The original architects of the web gave us HTTP and HTML, and now there is X3D, which is the World Wide Web Consortium’s (W3C) standard for 3D modeling and a good start for 3D markup. The social networks learned the algorithms for connecting friends with common interests. The online forums learned how to report who is live and online in real time. The Web 2.0 crowd learned how to interact dynamically with content and report back to a host server. HTML 5 even proposes server-side event generation to more easily enable live data feeds—a boon for companies wishing their 3D presence to include a reflection of other users in the system.
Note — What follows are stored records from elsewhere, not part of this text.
Lemma good_mark_failed J fault t x : good_step Inv Guar J (mark_failed fault t x).
Proof.
  apply good_transaction; [done|]. intros s a s' Hi _ H. run_inv. apply neutral_safe; [|done].
  intros r. case_bool_decide as Hp; simpl; [|done]. rewrite Hp. naive_solver.
Qed.

Lemma good_pin_knowledge J fault t x ids : good_step Inv Guar J (pin_knowledge fault t x ids).
Proof. apply good_transaction; [done|]. intros s a s' Hi _ H. run_inv. by apply neutral_safe. Qed.

Lemma good_execution_status J fault t m : good_step Inv Guar J (execution_status fault t m).
Proof. apply good_transaction; [done|]. intros s a s' Hi _ H. run_inv. by split. Qed.

(** ** The commit *)
Lemma count_type_snoc ty l o :
  count_type ty (l ++ [o]) =
    (count_type ty l + (if bool_decide (ob_event_type o = ty) then 1 else 0))%nat.
Proof.
  unfold count_type. rewrite fmap_app, filter_app, length_app. simpl. rewrite filter_cons, filter_nil.
  case_decide; [rewrite bool_decide_eq_true_2 by done|rewrite bool_decide_eq_false_2 by done]; done.
Qed.

(** Appending the two events of a commit to a session at version [v]. *)
Section Append.
  Context (events : gmap (session_key * Z) EventRow) (t x : uuid) (sid : string) (v : Z).
  Context (e1 e2 : EventRow).
  Context (Hx1 : ev_execution_id e1 = x) (Hx2 : ev_execution_id e2 = x).

Definition appended : gmap (session_key * Z) EventRow :=
  <[((t, sid), v + 2) := e2]> (<[((t, sid), v + 1) := e1]> events).

Lemma appended_inv t' sid' k e :
  appended !! ((t', sid'), k) = Some e →
  (t' = t ∧ sid' = sid ∧ (k = v + 1 ∨ k = v + 2) ∧ ev_execution_id e = x) ∨
  events !! ((t', sid'), k) = Some e.
Proof.
  unfold appended. rewrite !lookup_insert_Some. intros [[? <-]|[_ [[? <-]|[_ ?]]]]; simplify_eq; eauto 8.
Qed.

Lemma appended_first : appended !! ((t, sid), v + 1) = Some e1.
Proof.
  unfold appended. rewrite lookup_insert_ne by (intros [=]; lia). apply lookup_insert_eq.
Qed.
Lemma appended_second : appended !! ((t, sid), v + 2) = Some e2.
Proof. apply lookup_insert_eq. Qed.

Lemma appended_old t' sid' k e :
  events !! ((t', sid'), k) = Some e → (t' = t → sid' = sid → k ≤ v) →
  appended !! ((t', sid'), k) = Some e.
Proof.
  intros He Hk. unfold appended. rewrite !lookup_insert_ne; [done|intros [= <- <- <-]; specialize (Hk eq_refl eq_refl); lia..].
Qed.

Lemma appended_committed :
  ev_kind e1 = "USER_MESSAGE" → ev_kind e2 = "AGENT_REPLY" → not_committed events t x →
  committed_once appended t x sid.
Proof.
  intros Hk1 Hk2 Hno. exists v. split; [exists e1; split; [apply appended_first|done]|].
  split; [exists e2; split; [apply appended_second|done]|].
  intros sid' k e [(_ & -> & ? & _)|He]%appended_inv Hx; [done|]. by destruct (Hno _ _ _ He).
Qed.

Lemma appended_committed_other t' x' sid' :
  (∀ k, is_Some (events !! ((t, sid), k)) → k ≤ v) → (t', x') ≠ (t, x) →
  committed_once events t' x' sid' → committed_once appended t' x' sid'.
Proof.
  intros Hmax Hne (n & (a & Ha & ? & ?) & (b & Hb & ? & ?) & Hall). exists n.
  assert (∀ k e, events !! ((t', sid'), k) = Some e → appended !! ((t', sid'), k) = Some e) as Hold.
  { intros k e He. apply appended_old; [done|]. intros -> ->. eauto. }
  split; [by eauto|]. split; [by eauto|].
  intros sid2 k e [(-> & _ & _ & ?)|He]%appended_inv Hx'; [congruence|]. by eapply Hall.
Qed.

Lemma appended_not_committed_other t' x' :
  (t', x') ≠ (t, x) → not_committed events t' x' → not_committed appended t' x'.
Proof.
  intros Hne Hno sid' k e [(-> & _ & _ & ?)|He]%appended_inv; [congruence|]. by eapply Hno.
Qed.

Lemma appended_sequence (sessions : gmap session_key SessionRow) row :
  (∀ t sid k, is_Some (events !! ((t, sid), k)) ↔
     ∃ row, sessions !! (t, sid) = Some row ∧ 1 ≤ k ≤ sn_version row) →
  sessions !! (t, sid) = Some row → sn_version row = v → 0 ≤ v →
  ∀ t' sid' k, is_Some (appended !! ((t', sid'), k)) ↔
    ∃ row, alter (set_version (v + 2)) (t, sid) sessions !! (t', sid') = Some row ∧
           1 ≤ k ≤ sn_version row.
Proof.
  intros Hseq Hrow Hv Hv0 t' sid' k.
  destruct (decide ((t, sid) = (t', sid'))) as [[= <- <-]|Hne].
  - rewrite lookup_alter_eq, Hrow. split.
    + intros [e [(_ & _ & Hk & _)|He]%appended_inv]; (eexists; split; [done|]); simpl; [lia|].
      destruct (proj1 (Hseq t sid k) ltac:(by eexists)) as (row' & ? & ?). simplify_eq. lia.
    + intros (row' & [= <-] & Hk). simpl in Hk.
      destruct (decide (k = v + 1)) as [->|]; [rewrite appended_first; by eexists|].
      destruct (decide (k = v + 2)) as [->|]; [rewrite appended_second; by eexists|].
      destruct (proj2 (Hseq t sid k)) as [e He]; [exists row; split; [done|lia]|].
      exists e. apply appended_old; [done|]. lia.
  - rewrite lookup_alter_ne by done. rewrite <- Hseq. split; intros [e He].
    + apply appended_inv in He as [(-> & -> & _)|He]; [done|by eexists].
    + exists e. apply appended_old; [done|]. intros -> ->. done.
Qed.
End Append.

Lemma version_set_nonneg (sessions : gmap session_key SessionRow) k v :
  0 ≤ v → (∀ k row, sessions !! k = Some row → 0 ≤ sn_version row) →
  ∀ k' row, alter (set_version v) k sessions !! k' = Some row → 0 ≤ sn_version row.
Proof.
  intros Hv Hall k' row. destruct (decide (k = k')) as [<-|].
  - rewrite lookup_alter_eq. destruct (sessions !! k); intros [= <-]. done.
  - rewrite lookup_alter_ne by done. apply Hall.
Qed.

Section Commit.
  Context (uuid_at : nat → uuid) (owner : string).
  Context (d : ExecutionRequestedData) (m : string).

Lemma commit_result_safe t x grant route result ids tp s u s' :
  parse_uuid (rq_tenant_id d) = Some t → parse_uuid (rq_execution_id d) = Some x →
  Inv s → delivered d m s →
  commit_result uuid_at owner d m t x grant route result ids tp s = (Ok u, s') →
  Inv s' ∧ Guar s s'.
Proof.
  intros Ht Hx Hi (t' & x' & r & Ht' & Hx' & Hr & Hm & Hsid) H.
  rewrite Ht in Ht'. rewrite Hx in Hx'. injection Ht' as <-. injection Hx' as <-.
  apply commit_result_run in H as (x0 & r0 & Hx0 & [[-> _]|H]); [by split|].
  destruct H as (row & v & e1 & e2 & o1 & o2 & H). cbv zeta in H.
  destruct H as (Hst & Hrow & Hv & Hx1 & Hx2 & Hk1 & Hk2 & Ho1 & Ho2 & Hse & Hle & Hev & Hex & Hob & Hbu).
  apply execution_with_message_Some in Hx0 as [Hr0 Hm0].
  set (sid := rq_session_id d) in *.
  destruct Hi. assert (x0 = x) as ->.
  { eapply inv_message0; [exact Hr0|exact Hr|congruence]. }
  assert (r0 = r) as -> by congruence. clear Hr0 Hm0.
  assert (∀ k, is_Some (es_events s !! ((t, sid), k)) → k ≤ v) as Hmax.
  { intros k (row' & Hrow' & ?)%inv_sequence0. simplify_eq. lia. }
  assert (not_committed (es_events s) t x) as Hno.
  { pose proof (inv_commit0 t x r Hr) as H. by rewrite bool_decide_eq_false_2 in H. }
  pose proof (inv_version0 _ _ Hrow) as Hv0. rewrite Hv in Hv0.
  fold (appended (es_events s) t sid v e1 e2) in Hev.
  split; split; rewrite ?Hse, ?Hev, ?Hex, ?Hob, ?Hbu, ?Hle.
  - by eapply appended_sequence.
  - apply version_set_nonneg; [lia|done].
  - intros t' x1 r1 x2 r2 (r1' & H1 & Hr1)%lookup_alter_inv (r2' & H2 & Hr2)%lookup_alter_inv Hmm.
    eapply inv_message0; [exact H1|exact H2|]. destruct Hr1 as [->| ->], Hr2 as [->| ->]; done.
  - intros t' x' r'. destruct (decide ((t, x) = (t', x'))) as [[= <- <-]|Hne].
    + rewrite lookup_alter_eq, Hr. intros [= <-]. rewrite bool_decide_eq_true_2 by done. simpl.
      rewrite Hsid. by apply appended_committed.
    + rewrite lookup_alter_ne by done. intros Hr'. specialize (inv_commit0 t' x' r' Hr').
      case_bool_decide; [by apply (appended_committed_other _ _ x)|].
      by apply (appended_not_committed_other _ _ x).
  - intros t' sid' k e He. apply (appended_inv _ _ x) in He; [|done..].
    apply lookup_alter_is_Some. destruct He as [(-> & _ & _ & ->)|He]; [by eexists|].
    by eapply inv_owner0.
  - intros o Ho Hty. rewrite !elem_of_app, !list_elem_of_singleton in Ho.
    destruct Ho as [[Ho| ->]| ->]; [|by rewrite Ho1 in Hty|by rewrite Ho2 in Hty].
    destruct (inv_request0 o Ho Hty) as (d' & x' & r' & ? & ? & ? & ? & Hr' & ? & ?).
    exists d', x'. rewrite Hex.
    destruct (decide ((t, x) = (ob_tenant_id o, x'))) as [Heq|].
    + rewrite <- Heq, lookup_alter_eq, Hr. rewrite <- Heq in Hr'. simplify_eq. by eexists.
    + rewrite lookup_alter_ne by done. by exists r'.
  - intros e (o & Ho & ->)%inv_bus0. exists o. rewrite !elem_of_app. eauto.
  - rewrite !count_type_snoc, Ho1, Ho2, !bool_decide_eq_false_2 by done.
    rewrite (alter_as_insert _ _ _ r Hr), map_size_insert, Hr. simpl. lia.
  - rewrite !count_type_snoc, Ho1, Ho2, bool_decide_eq_false_2, bool_decide_eq_true_2 by done.
    rewrite (alter_as_insert _ _ _ r Hr).
    pose proof (succeeded_update _ _ _ (set_ex_status EX_SUCCEEDED r) Hr) as Hs.
    unfold one_if_succeeded in Hs. rewrite (bool_decide_eq_false_2 _ Hst) in Hs. simpl in *. lia.
  - intros k r' Hr'. destruct (decide ((t, x) = k)) as [<-|].
    + rewrite lookup_alter_eq, Hr'. eexists. split; [done|]. done.
    + rewrite lookup_alter_ne by done. eauto.
  - apply map_subseteq_spec. intros [[t' sid'] k] e He. apply appended_old; [done|].
    intros -> ->. eauto.
  - intros k l ?. exists l. split; [done|lia].
Qed.
End Commit.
Your Presence in a World Within World

In the simplest case, a user’s avatar (their presence embodied in the 3D world) might not see any other humans except those provided by the hosting site, possibly driven by cognitive models to resemble real human behavior. A social networking site however might reflect back to the user others who are in a room of interest. And who says avatars have to resemble uglier versions of ourselves? If an avatar is also just another bit of markup, the artistic among us can build designer bodies that can go with us from world to world. In some worlds a user’s avatar may not be humanoid at all. A flight simulator could instead become a World Within World browser with your favorite airplane being your avatar. A fantasy world might have dragon avatars as easily as knights.

Content providers have complete control over what their world looks like and how a user interacts with it. Will you provide training to employees or recruit new people? Will you show off 3D models of products in your retail store? Will you let users try on clothes on their designer avatar bodies? Will you be a portal to other worlds, offering users a 3D Main Street experience?

What Are We Missing?

Many of the required components for the new worlds already exist: web servers, HTTP, server- and client-side scripting, 3D markup languages. Absolutely critical will be the presence of avatar-aware, 3D applications which render 3D content and provide motion for the avatars and interaction with the environment.

There are plenty of questions to answer on how best to represent avatars, how to communicate interactions with the server, how to redistribute data about fellow users, and more. How should the specifications support both a ballerina’s graceful movements and a more generic description of movement from Point A to Point B? How can these worlds provide new behaviors for avatars (trying on virtual clothes, learning a virtual dance, holding an object its hands)? Do avatars follow a user from site to site (this may be a chance for OpenID to shine)? How much can Asynchronous JavaScript and XML (AJAX) via the Transmission Control Protocol (TCP) sustain synchronizing avatars in the social 3D worlds?

These questions and more will someday be answered, but in the meantime, we are close to realizing a 3D web where anyone can publish content and where worlds effortlessly hyperlink to other worlds. A ubiquitous, immersive, virtual 3D world is in fact nearly a reality.